### Try it
For the listing beneath, state how many lines contain the string "Scope". Give the number by itself.

━━━━━━━━━━━━━━━━━━━━━━━━━━━━━━

(** * centauri_carbon_timelapse_export: a shallow embedding of [export.py]

    The program asks a printer to export a timelapse, waits for the file to
    become available (a websocket confirmation raced against HTTP polling),
    and downloads it.  With [--latest] it first picks the newest entry of a
    directory listing.

    Conventions of the embedding.
    - A Python [str] is a [string]; its characters are code points below 256.
    - Python integers are [Z] (the interpreter's optional limit on the length
      of a decimal string given to [int] is not modelled); the float delays
      are [Q]: every delay the program computes with its default factors is a
      dyadic rational, so no rounding takes place.
    - The [re] patterns of the source are values of [regex], run by a
      backtracking matcher that lists the matches in the order in which
      Python's engine tries them; the first element is the match [re] reports.
    - What the outside world answers (the listing page, the result of
      [json.loads] on an inbound message, the outcome of a probe or of a
      download attempt, the order in which the tasks are resumed and when) is
      an input of the model; what the program does to the outside world is a
      list of [effect]s, in program order.  A [print] is recorded by its
      template and the values it formats.
    - Library functions whose behaviour the program does not fix are
      parameters: [urllib.parse.urljoin], and the range of timestamps
      [time.gmtime] accepts.  Module [Url] gives instances for evaluation.
    - Faults of the environment that the program does not handle and that do
      not depend on its input data are left out: a websocket that cannot be
      opened or written to, a directory that cannot be made, an output stream
      that cannot be written. *)

From Stdlib Require Import Bool List Arith ZArith QArith Qminmax Lia.
From Stdlib Require Import Strings.Ascii Strings.String.
Import ListNotations.
Open Scope string_scope.
Open Scope Z_scope.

━━━━━━━━━━━━━━━━━━━━━━━━━━━━━━

### Written reply
2